Data for this task Block Start

Lemma tiles_app lo l1 l2 hi : tiles lo (l1 ++ l2) hi ↔ ∃ mid, tiles lo l1 mid ∧ tiles mid l2 hi.
Proof.
  revert lo. induction l1 as [|b l1 IH]; intros lo; cbn [app tiles].
  - split; [by exists lo|]. by intros (mid & -> & H).
  - rewrite IH. split; [intros (Ha & mid & H1 & H2)|intros (mid & [Ha H1] & H2)]; [by exists mid|].
    split; [done|by exists mid].
Qed.

Lemma separated_app prev l1 l2 :
  separated prev (l1 ++ l2) ↔ separated prev l1 ∧ separated (last_free prev l1) l2.
Proof.
  revert prev. induction l1 as [|b l1 IH]; intros prev; cbn [app separated]; [tauto|].
  rewrite IH. assert (last_free prev (b :: l1) = last_free (b_free b) l1) as ->; [|tauto].
  unfold last_free. destruct l1 as [|c l1]; [done|]. rewrite last_cons_cons.
  destruct (last (c :: l1)) eqn:E; [done|by apply last_None in E].
Qed.

Lemma last_free_snoc prev l b : last_free prev (l ++ [b]) = b_free b.
Proof. unfold last_free. by rewrite last_snoc. Qed.

(** Free blocks only: there is at most one. *)
Lemma separated_free prev bs : separated prev bs → used_blocks bs = [] → bs = [] ∨ ∃ b, bs = [b] ∧ b_free b = true.
Proof.
  unfold used_blocks. destruct bs as [|b [|c bs]]; [by left| |]; rewrite ?filter_cons; cbn [separated]; intros Hs Hu.
  - right. exists b. split; [done|]. by destruct (b_free b).
  - destruct Hs as (_ & Hbc & _). exfalso. destruct (b_free b); [|done]. destruct (b_free c); done.
Qed.

(** The blocks of an arena are few. *)
Lemma tiles_length lo bs hi : Forall blk_ok bs → tiles lo bs hi → 56 * Z.of_nat (length bs) ≤ hi - lo.
Proof.
  intros Hok. revert lo. induction Hok as [|b bs [_ _ Hs _] _ IH]; intros lo; cbn [tiles length]; [lia|].
  intros [Ha Ht]. specialize (IH _ Ht). unfold b_end in IH. lia.
Qed.

(** ** Freeing *)

Lemma tiles_touching lo l1 b l2 hi : tiles lo (l1 ++ b :: l2) hi → touching l1 b l2.
Proof.
  intros (mid & H1 & Hb & H2)%tiles_app. split.
  - intros n t -> _. by destruct H2.
  - intros p r Hr _. assert (l1 = rev r ++ [p]) as -> by (rewrite <- (rev_involutive l1), Hr; done).
    apply tiles_app in H1 as (m & _ & _ & H1). cbn [tiles] in H1. congruence.
Qed.

Lemma freed_right_arena b l2 x t :
  freed_right b l2 = (x, t) → touching [] b l2 → b_free b = false → separated false (b :: l2) →
  b_addr x = b_addr b ∧ b_free x = true ∧ separated true t ∧ ∀ hi, tiles (b_end b) l2 hi → tiles (b_end x) t hi.
Proof.
  unfold freed_right. intros E [Hn _] Hb (_ & Hs). rewrite Hb in Hs.
  destruct l2 as [|n l2]; [by injection E as <- <-|]. destruct (b_free n) eqn:Hf; injection E as <- <-.
  - destruct Hs as [_ Hs]. rewrite Hf in Hs. split_and!; [done|done|done|]. intros hi [Ha Ht].
    assert (b_end (join b n) = b_end n) as ->; [|exact Ht].
    specialize (Hn n l2 eq_refl Hf). unfold b_end in *. cbn [join b_addr b_size]. lia.
  - destruct Hs as [_ Hs]. split_and!; [done|done| |done]. cbn [separated]. rewrite Hf in *. by split.
Qed.
Lemma sample_mmu_tree : pt_tree sample_mmu sample_tab.
Proof.
  split.
  - reflexivity.
  - intros p t [-> ->]%sample_tab_some. unfold PAGE_SIZE, PAGE_LIMIT.
    split; [reflexivity|split; [lia|split; [reflexivity|exact sample_page5]]].
  - intros p q t [-> _]%sample_tab_some [-> _]%sample_tab_some. reflexivity.
  - intros p t i [-> ->]%sample_tab_some _ Hi.
    change (pte_at (mm_mem sample_mmu) 20480 i) with 0. reflexivity.
  - intros p i t [E _]%sample_tab_some. by apply app_eq_nil in E as [_ ?].
  - exact sample_pmm_inv.
Qed.

Lemma sample_not_huge va : huge_mapped (mm_mem sample_mmu) sample_tab va = false.
Proof. reflexivity. Qed.

Lemma sample_frame : frame 4194304.
Proof. split; [lia|reflexivity]. Qed.

Lemma sample_flags : flags_ok PTE_USER_RW.
Proof. split; [split; [discriminate|reflexivity]|reflexivity]. Qed.

(** Mapping one page there succeeds. *)
Lemma sample_map_ok :
  match paging_map 1073745920 4194304 PTE_USER_RW sample_mmu with Ok _ => True | _ => False end.
Proof. vm_compute. exact I. Qed.

Lemma sample_mapped : ∃ s' tab',
  paging_map 1073745920 4194304 PTE_USER_RW sample_mmu = Ok (tt, s') ∧
  remapped (page_mapping 1073745920 4194304 PTE_USER_RW) [1073745920] sample_mmu sample_tab s' tab'.
Proof.
  pose proof (paging_map_remaps 1073745920 4194304 PTE_USER_RW sample_mmu sample_tab
    sample_mmu_tree sample_frame sample_flags (sample_not_huge _)) as Hm.
  pose proof sample_map_ok as Hok.
  destruct (paging_map 1073745920 4194304 PTE_USER_RW sample_mmu) as [[[] s']| | |]; try done.
  destruct Hm as (tab' & Hr). by exists s', tab'.
Qed.

Lemma paging_map_correct_witness :
  ∃ s', paging_map 1073745920 4194304 PTE_USER_RW sample_mmu = Ok (tt, s') ∧
    paging_virt_to_phys 1073745925 sample_mmu = 0 ∧
    paging_virt_to_phys 1073745925 s' = 4194309.
Proof.
  pose proof (paging_map_correct 1073745920 4194304 PTE_USER_RW sample_mmu sample_tab
    sample_mmu_tree sample_frame sample_flags (sample_not_huge _)) as Hm.
  pose proof sample_map_ok as Hok.
  destruct (paging_map 1073745920 4194304 PTE_USER_RW sample_mmu) as [[[] s']| | |];
    [|destruct Hok..].
  destruct Hm as (_ & _ & _ & Ht). exists s'. split; [reflexivity|]. split; [reflexivity|].
  rewrite Ht. vm_compute. reflexivity.
Defined.

(** The page mapped above translates, and after unmapping it does not. *)
Lemma paging_unmap_correct_witness :
  ∃ s', paging_map 1073745920 4194304 PTE_USER_RW sample_mmu = Ok (tt, s') ∧
    paging_virt_to_phys 1073745925 s' = 4194309 ∧
    paging_virt_to_phys 1073745925 (paging_unmap 1073745920 s') = 0.
Proof.
  destruct sample_mapped as (s' & tab' & Hok & Hr).
  destruct (paging_unmap_correct 1073745920 s' tab' (rm_tree _ _ _ _ _ _ Hr)
    (rm_huge _ _ _ _ _ _ Hr 1073745920)) as [_ Ht].
  exists s'. split; [exact Hok|]. split.
  - rewrite (rm_translate _ _ _ _ _ _ Hr). vm_compute. reflexivity.
  - rewrite Ht. reflexivity.
Defined.

Lemma vmm_map_range_correct_witness :
  match vmm_map_range 0 1073741824 4194304 5000 PTE_USER_RW sample_mmu with
  | Ok (r, s') => r = 0 ∧ paging_virt_to_phys 1073746000 s' = 4198480
  | Panic _ => True
  | _ => False
  end.
Proof.
  pose proof (vmm_map_range_correct 0 1073741824 4194304 5000 PTE_USER_RW sample_mmu sample_tab
    sample_mmu_tree sample_flags eq_refl ltac:(split; [lia|reflexivity]) ltac:(split; [lia|reflexivity])
    ltac:(lia) ltac:(lia) ltac:(lia) (fun va _ => sample_not_huge va)) as Hm.
  destruct (vmm_map_range 0 1073741824 4194304 5000 PTE_USER_RW sample_mmu) as [[r s']| | |];
    try exact Hm.
  destruct Hm as (Hr & _ & Ht). split; [exact Hr|]. rewrite Ht by lia. reflexivity.
Defined.

(** ** Mapping inside a 2 MiB page

    The boot tables: PML4 at 4096, PDPT at 8192, PD at 12288, whose entry 0 is a
    2 MiB page at physical 0. *)
Definition huge_mmu : mmu pmm :=
  mk_mmu (mk_kheap (set_pte 12288 0 131 (set_pte 8192 0 12291 (set_pte 4096 0 8195 (fun _ => 0))))
    pmm_static 0 0 0 0) 4096 [].

(** [get_or_create_table] takes the 2 MiB frame for a page table: the new
    mapping is written into the frame (at physical 40) and the translation of
    the address does not change. *)
Example paging_map_ignores_huge :
  paging_virt_to_phys 20480 huge_mmu = 20480 ∧
  (fun r => paging_virt_to_phys 20480 (snd r)) <$> paging_map 20480 4194304 3 huge_mmu
    = Ok 20480 ∧
  (fun r => load64 (mm_mem (snd r)) 40) <$> paging_map 20480 4194304 3 huge_mmu = Ok 4194307.
Proof. vm_compute. split_and!; reflexivity. Qed.

(** And [paging_unmap] of an address in it zeroes the word at physical 40; the
    address stays mapped. *)
Example paging_unmap_ignores_huge :
  let s := on_heap (with_mem (fun m => store64 m 40 77)) huge_mmu in
  paging_virt_to_phys 20480 s = 20480 ∧ load64 (mm_mem s) 40 = 77 ∧
  paging_virt_to_phys 20480 (paging_unmap 20480 s) = 20480 ∧
  load64 (mm_mem (paging_unmap 20480 s)) 40 = 0.
Proof. vm_compute. split_and!; reflexivity. Qed.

Data for this task Block End

What you have to do –
Answer with one number, namely how many lines in the records contain the string "unfold".

Expected answer –
7